(Saved data entries)
- Opening Delimiter -
Lemma raised_empty l : is_node l && negb (len (array l) =? 0) = false -> array l = [].
Proof. intros [E|E%negb_false_iff%Z.eqb_eq]%andb_false_iff; [by apply not_node_array|]. by apply length_zero_iff_nil, Nat2Z.inj. Qed.

Lemma raise_right_look k l q : 0 <= q < span k ->
  look (S k) (VNode (if is_node l && negb (len (array l) =? 0) then [l] else [])) q = look k l q.
Proof.
  intros Hq. destruct (is_node l && _) eqn:E; [|apply raised_empty in E; by rewrite !look_empty].
  cbn [look array digit]. by rewrite Z.div_small by done.
Qed.
Lemma raise_right_ok fuel k l p : (5 - k < fuel)%nat -> (k <= 5)%nat -> p < span 5 ->
  ∃ k' l', raise_right fuel l (lv k) p = (l', lv k') /\ (k <= k' <= 5)%nat /\ p < span k' /\ ∀ q, 0 <= q < span k -> look k' l' q = look k l q.
Proof.
  revert k l. induction fuel as [|fuel IH]; intros k l Hf Hk Hp; [lia|]. cbn [raise_right].
  replace (lv k + SHIFT) with (lv (S k)) by (unfold lv, SHIFT; lia). rewrite shl_lv by done. destruct (Z.leb_spec (span k) p).
  - assert (k <> 5%nat) by (by intros ->; lia). edestruct (IH (S k)) as (k' & l' & E & Hk' & Hp' & Hl); [lia|lia|done|]. exists k', l'.
    split_and!; [exact E|lia|lia|done|]. intros q Hq. rewrite Hl by (cbn [span]; lia). by apply raise_right_look.
  - exists k, l. by split_and!; try lia.
Qed.

Lemma raise_left_look k l q : 0 <= q < span k ->
  look (S k) (VNode (if is_node l && negb (len (array l) =? 0) then [Hole; l] else [])) (q + span k) = look k l q.
Proof.
  intros Hq. destruct (is_node l && _) eqn:E; [|apply raised_empty in E; by rewrite !look_empty].
  cbn [look array digit]. replace (q + span k) with (q + 1 * span k) by lia. rewrite Z.div_add, Z.div_small by lia.
  change ((0 + 1) mod 32) with 1. rewrite Z.mul_comm. apply look_period.
Qed.
(** The roots added on the left: position [q] becomes [q + c']. *)
Lemma raise_left_ok fuel k l c (a : Z) : (5 - k < fuel)%nat -> (k <= 5)%nat -> 0 <= c -> 16 * c <= span k -> c mod 32 = 0 ->
  - span 4 <= a -> (k = 5%nat -> 0 <= a + c) ->
  ∃ k' l' c', raise_left fuel l (lv k) c a = (l', lv k', c') /\ (k <= k' <= 5)%nat /\ c <= c' /\ 16 * c' <= span k' /\ c' mod 32 = 0 /\ 0 <= a + c' /\
    (0 <= a + c -> k' = k /\ c' = c) /\ (a + c < 0 -> span k + c' <= span k') /\ ∀ q, 0 <= q < span k -> look k' l' (q + (c' - c)) = look k l q.
Proof.
  revert k l c. induction fuel as [|fuel IH]; intros k l c Hf Hk Hc Hc16 Hc32 Ha Ha5; [lia|]. cbn [raise_left]. destruct (Z.ltb_spec (a + c) 0).
  - assert (k <> 5%nat) by (intros E; specialize (Ha5 E); lia). replace (lv k + SHIFT) with (lv (S k)) by (unfold lv, SHIFT; lia). rewrite shl_lv by lia.
    pose proof (span_pos k). edestruct (IH (S k)) as (k' & l' & c' & E & Hk' & Hcc & Hc' & Hm & Hge & Hz & Hs & Hl);
      [lia|lia| | | |exact Ha| |exists k', l', c'; split; [exact E|]; split_and!; try lia].
    + lia.
    + cbn [span]. lia.
    + destruct (span_32 k) as (z & -> & _). rewrite Z.mul_comm, Z_mod_plus_full. done.
    + intros E. replace k with 4%nat by lia. lia.
    + intros q Hq. replace (q + (c' - c)) with (q + span k + (c' - (c + span k))) by lia. rewrite Hl by (cbn [span]; lia). by apply raise_left_look.
  - exists k, l, c. split_and!; try done; try lia. intros q Hq. f_equal. lia.
Qed.
Lemma entries_app l1 l2 : entries (l1 ++ l2) = entries l1 ++ entries l2.
Proof. apply omap_app. Qed.
Lemma entries_some s : entries (Some <$> s) = s.
Proof. induction s as [|x s IH]; [done|]. cbn. by f_equal. Qed.
Lemma entries_in l k : k ∈ (entries l).*1 <-> ∃ j v, l !! j = Some (Some (k, v)).
Proof.
  split.
  - intros ([k' v] & -> & (x & Hx & Ex)%list_elem_of_omap)%list_elem_of_fmap. subst x. apply list_elem_of_lookup_1 in Hx as [j Hj]. by exists j, v.
  - intros (j & v & Hj%list_elem_of_lookup_2). apply list_elem_of_fmap. exists (k, v). split; [done|]. apply list_elem_of_omap. by exists (Some (k, v)).
Qed.

(** A position that holds an entry. *)
Lemma entries_at l j k v : l !! j = Some (Some (k, v)) -> NoDup (entries l).*1 ->
  spec_get (entries l) k = Some v /\ (∀ w, entries (<[j := Some (k, w)]> l) = spec_set (entries l) k w) /\
  entries (<[j := None]> l) = spec_remove (entries l) k.
Proof.
  intros Hj Hn. pose proof (take_drop_middle _ _ _ Hj) as Hl. rewrite <- Hl in Hn |- *. set (l1 := take j l). set (l2 := drop (S j) l). fold l1 l2 in Hn, Hl.
  assert (Hlen : j = length l1) by (unfold l1; rewrite length_take; apply lookup_lt_Some in Hj; lia).
  rewrite entries_app in Hn |- *. cbn [entries omap list_omap] in Hn |- *. fold (entries l2) in Hn |- *. rewrite fmap_app in Hn. cbn in Hn.
  apply NoDup_app in Hn as (_ & Hd & [H2 _]%NoDup_cons). destruct (spec_middle (entries l1) (entries l2) k v) as (Hg & Hs & Hr); [|done|].
  { intros H1. apply (Hd k H1). left. }
  split_and!; [done| |].
  - intros w. rewrite Hs, Hlen, insert_app_r_alt, Nat.sub_diag by lia. cbn. by rewrite entries_app.
  - rewrite Hr, Hlen, insert_app_r_alt, Nat.sub_diag by lia. cbn. by rewrite entries_app.
Qed.
Lemma step_inv w ev w' : inv w -> step w ev = Some w' -> inv w'.
Proof.
  intros Hw H. pose proof Hw as (Hok & Hid & Hl & Ha). destruct ev as [a| | |d|id]; cbn [step] in H.
  - injection H as <-. by apply call_inv.
  - injection H as <-. unfold cancel. apply idle_inv; try done. destruct (timerId (st w)); [by apply (clear_timer_ok w)|done].
  - injection H as <-. unfold flush. destruct (timerId (st w)); [by apply trailing_inv|done].
  - destruct (Z.leb_spec 0 d); [|done]. injection H as <-. split_and!; [by apply tick_ok|done| |done]. cbn. intros l E. specialize (Hl l E). lia.
  - destruct (due w id); [|done]. injection H as <-. by apply fire_inv.
Qed.
Lemma reachable_inv w : reachable w -> inv w.
Proof. induction 1; [apply initial_inv|by eapply step_inv]. Qed.

(** ** When the function is called *)

(** Steps of the clock and the timers. *)
Definition passive (ev : event) : bool := match ev with Tick _ | Fire _ => true | _ => false end.

Lemma should_invoke_due w e l : lastCallTime (st w) = Some l -> l <= e -> maxing c = false -> shouldInvoke w e = true -> l + wait c <= e.
Proof.
  intros Hl Hle Hm. unfold shouldInvoke. rewrite Hl, Hm. cbn [andb]. rewrite orb_false_r, orb_true_iff. intros [?%Z.leb_le | ?%Z.ltb_lt]; lia.
Qed.
Lemma overdue w l : lastCallTime (st w) = Some l -> l + wait c <= now w -> shouldInvoke w (now w) = true.
Proof. intros Hl Hle. unfold shouldInvoke. rewrite Hl, (proj2 (Z.leb_le (wait c) _)) by lia. done. Qed.

(** With nothing waiting, nothing happens. *)
Lemma idle_step w ev w' : lastArgs (st w) = None -> passive ev = true -> step w ev = Some w' -> lastArgs (st w') = None /\ log w' = log w.
Proof.
  intros Ha Hp H. destruct ev as [| | |d|id]; try done; cbn [step] in H.
  - destruct (0 <=? d); [|done]. by injection H as <-.
  - destruct (due w id); [|done]. injection H as <-. unfold timerExpired. destruct (shouldInvoke _ _); [|done].
    unfold trailingEdge. cbn [lastArgs st set_st no_timer clear_timer]. by rewrite Ha.
Qed.
Lemma idle_run w ps w' : lastArgs (st w) = None -> forallb passive ps = true -> run w ps = Some w' -> lastArgs (st w') = None /\ log w' = log w.
Proof.
  revert w. induction ps as [|ev ps IH]; intros w Ha Hp H; cbn in *; [by injection H as <-|]. apply andb_true_iff in Hp as [Hev Hp].
  destruct (step w ev) as [w1|] eqn:E; [|done]. destruct (idle_step w ev w1 Ha Hev E) as [Ha1 <-]. by apply IH.
Qed.

(** With arguments waiting, they wait on or are answered now. *)
Lemma waiting_step w ev w' a : trailing c = true -> lastArgs (st w) = Some a -> passive ev = true -> step w ev = Some w' ->
  now w <= now w' /\
  (lastArgs (st w') = Some a /\ lastCallTime (st w') = lastCallTime (st w) /\ log w' = log w \/
   lastArgs (st w') = None /\ now w' = now w /\ log w' = log w ++ [(now w, Some a)]).
Proof.
  intros Ht Ha Hp H. destruct ev as [| | |d|id]; try done; cbn [step] in H.
  - destruct (Z.leb_spec 0 d); [|done]. injection H as <-. cbn. split; [lia|]. by left.
  - destruct (due w id); [|done]. injection H as <-. unfold timerExpired. destruct (shouldInvoke _ _); [|by split; [done|left]].
    unfold trailingEdge. cbn [lastArgs st set_st no_timer clear_timer]. rewrite Ha, Ht. cbn. split; [done|]. right. by rewrite Ha.
Qed.
Lemma waiting_run w ps w' a : trailing c = true -> lastArgs (st w) = Some a -> forallb passive ps = true -> run w ps = Some w' ->
  now w <= now w' /\
  (lastArgs (st w') = Some a /\ lastCallTime (st w') = lastCallTime (st w) /\ log w' = log w \/
   lastArgs (st w') = None /\ ∃ t, now w <= t <= now w' /\ log w' = log w ++ [(t, Some a)]).
Proof.
  intros Ht. revert w. induction ps as [|ev ps IH]; intros w Ha Hp H; cbn in *; [injection H as <-; split; [done|by left]|].
  apply andb_true_iff in Hp as [Hev Hp]. destruct (step w ev) as [w1|] eqn:E; [|done].
  destruct (waiting_step w ev w1 a Ht Ha Hev E) as [Hle [(Ha1 & Hl1 & Hg1)|(Ha1 & Hn & Hg1)]].
  - destruct (IH w1 Ha1 Hp H) as [Hle' [(Ha2 & Hl2 & Hg2)|(Ha2 & t & Ht2 & Hg2)]]; (split; [lia|]).
    + left. split_and!; [done|congruence|congruence].
    + right. split; [done|]. exists t. split; [lia|congruence].
  - destruct (idle_run w1 ps w' Ha1 Hp H) as [Ha2 Hg2]. assert (Hle' : now w1 <= now w').
    { clear -Hp H. revert w1 H. induction ps as [|ev ps IH]; intros w1 H; cbn in *; [by injection H as <-|]. apply andb_true_iff in Hp as [Hev Hp].
      destruct (step w1 ev) as [w2|] eqn:E; [|done]. assert (now w1 <= now w2); [|specialize (IH Hp w2 H); lia]. destruct ev as [| | |d|id]; try done; cbn [step] in E.
      - destruct (Z.leb_spec 0 d); [|done]. injection E as <-. cbn. lia.
      - destruct (due w1 id); [|done]. injection E as <-. unfold timerExpired. destruct (shouldInvoke _ _); [|done]. unfold trailingEdge.
        destruct (lastArgs _); [destruct (trailing c)|]; done. }
    split; [lia|]. right. split; [done|]. exists (now w). split; [lia|congruence].
Qed.

Lemma filter_absent (ts : list (nat * Z)) (id : nat) : id ∉ ts.*1 -> filter (λ x, x.1 <> id) ts = ts.
Proof.
  induction ts as [|[i d] ts IH]; intros Hid; [done|]. cbn [fmap list_fmap fst] in Hid. apply not_elem_of_cons in Hid as [Hne Hid].
  rewrite filter_cons, decide_True by (cbn; congruence). by rewrite IH.
Qed.
(** The timers run out once they are all due. *)
Lemma drain w : NoDup (timers w).*1 -> (∀ x, x ∈ timers w -> x.2 <= now w) -> (∀ l, lastCallTime (st w) = Some l -> l + wait c <= now w) ->
  ∃ w', run w (Fire <$> (timers w).*1) = Some w' /\ timers w' = [].
Proof.
  remember (timers w) as ts eqn:Ets. revert w Ets. induction ts as [|[id d] ts IH]; intros w Ets Hn Hd Hl; [by exists w|].
  cbn [fmap list_fmap fst] in *. apply NoDup_cons in Hn as [Hid Hn]. cbn [run step].
  assert (Hdue : due w id = true).
  { unfold due. rewrite <- Ets. cbn [existsb fst snd]. rewrite bool_decide_true by done. by rewrite (proj2 (Z.leb_le d (now w)) (Hd (id, d) ltac:(left))). }
  rewrite Hdue. set (w0 := clear_timer w id).
  assert (Ht0 : timers w0 = ts).
  { cbn. rewrite <- Ets, filter_cons. rewrite decide_False by naive_solver. by apply filter_absent. }
  assert (Hs : shouldInvoke w0 (now w0) = true).
  { destruct (lastCallTime (st w)) as [l|] eqn:El; [by apply (overdue w0 l El), Hl|]. unfold shouldInvoke. cbn. by rewrite El. }
  unfold timerExpired. rewrite Hs. set (w1 := (trailingEdge w0 (now w0)).1).
  assert (E1 : timers w1 = ts /\ now w1 = now w /\ lastCallTime (st w1) = lastCallTime (st w)).
  { rewrite <- Ht0. unfold w1, trailingEdge. destruct (lastArgs _); [destruct (trailing c)|]; done. }
  destruct E1 as (Et1 & En1 & El1). apply (IH w1); [done|done| |by rewrite El1, En1]. rewrite En1. intros x Hx. apply Hd. by right.
Qed.

(** C34. A call of a debounced function is answered: the timers that are set can
    always run out, and once [wait] has passed since the call and no timer is
    left to fire, the function has been called exactly once since, with the
    arguments of that call, whatever was waiting before, however late the
    timers fired and whichever options are set (with [trailing] on). *)
Theorem debounce_answers w a : reachable w -> trailing c = true -> let w1 := (debounced w a).1 in
  (∃ ps w', forallb passive ps = true /\ run w1 ps = Some w' /\ timers w' = []) /\
  ∀ ps w', forallb passive ps = true -> run w1 ps = Some w' -> now w + wait c <= now w' -> (∀ x, x ∈ timers w' -> now w' < x.2) ->
    lastArgs (st w') = None /\ ∃ t, now w <= t <= now w' /\ log w' = log w ++ [(t, Some a)].
Proof.
  intros Hw%reachable_inv Ht w1. pose proof (call_inv w a Hw) as Hw1. pose proof Hw1 as ([Hn Hf] & _ & Hl1 & Ha1). fold w1 in Hn, Hf, Hl1, Ha1.
  assert (Hnow : now w1 = now w /\ lastCallTime (st w1) = Some (now w) /\
    (lastArgs (st w1) = Some a /\ log w1 = log w \/ lastArgs (st w1) = None /\ log w1 = log w ++ [(now w, Some a)])).
  { unfold w1, debounced, leadingEdge. cbn [timerId st set_st]. destruct (timerId (st w)), (shouldInvoke w (now w)), (maxing c), (leading c); cbn; auto 6. }
  destruct Hnow as (Hnow & Hcall & Hans). split.
  - destruct (drain (World (st w1) (now w1 + wait c) (timers w1) (fresh_id w1) (log w1))) as (w' & Hr & Ht'); cbn [timers now st]; [done| | |].
    + rewrite Forall_forall in Hf. intros x Hx. by apply Hf.
    + intros l E. rewrite Hcall in E. injection E as <-. lia.
    + exists (Tick (wait c) :: (Fire <$> (timers w1).*1)), w'. split_and!; [|by cbn; rewrite (proj2 (Z.leb_le 0 _))|done].
      cbn. clear. induction (timers w1).*1; cbn; done.
  - intros ps w' Hps Hr Hwait Hdue. destruct Hans as [[Ha Hg]|[Ha Hg]].
    + assert (Hinv' : inv w').
      { clear -Hw1 Hr wait_nonneg. fold w1 in Hw1. revert Hw1 Hr. generalize w1. induction ps as [|ev ps IH]; intros w0 H0 Hr; cbn in Hr; [by injection Hr as <-|].
        destruct (step w0 ev) as [w2|] eqn:E; [|done]. by apply (IH w2); [eapply step_inv|]. }
      destruct (waiting_run w1 ps w' a Ht Ha Hps Hr) as [Hle [(Ha' & Hl' & _)|(Ha' & t & Ht' & Hg')]].
      * destruct Hinv' as (_ & _ & _ & Hpend). destruct Hpend as (l & id & d & El & _ & Hin & Hd); [by rewrite Ha'|].
        rewrite Hl', Hcall in El. injection El as <-. specialize (Hdue _ Hin). cbn in Hdue. lia.
      * split; [done|]. exists t. split; [lia|]. by rewrite Hg', Hg.
    + destruct (idle_run w1 ps w' Ha Hps Hr) as [Ha' Hg']. split; [done|]. exists (now w). split; [lia|]. by rewrite Hg', Hg.
Qed.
- Closing Delimiter -
Of the entries above, repeat exactly the lines between the line with "unfold due. rewrite" and the line with "destruct (lastCallTime (st", inclusive, and no others.

  { unfold due. rewrite <- Ets. cbn [existsb fst snd]. rewrite bool_decide_true by done. by rewrite (proj2 (Z.leb_le d (now w)) (Hd (id, d) ltac:(left))). }
  rewrite Hdue. set (w0 := clear_timer w id).
  assert (Ht0 : timers w0 = ts).
  { cbn. rewrite <- Ets, filter_cons. rewrite decide_False by naive_solver. by apply filter_absent. }
  assert (Hs : shouldInvoke w0 (now w0) = true).
  { destruct (lastCallTime (st w)) as [l|] eqn:El; [by apply (overdue w0 l El), Hl|]. unfold shouldInvoke. cbn. by rewrite El. }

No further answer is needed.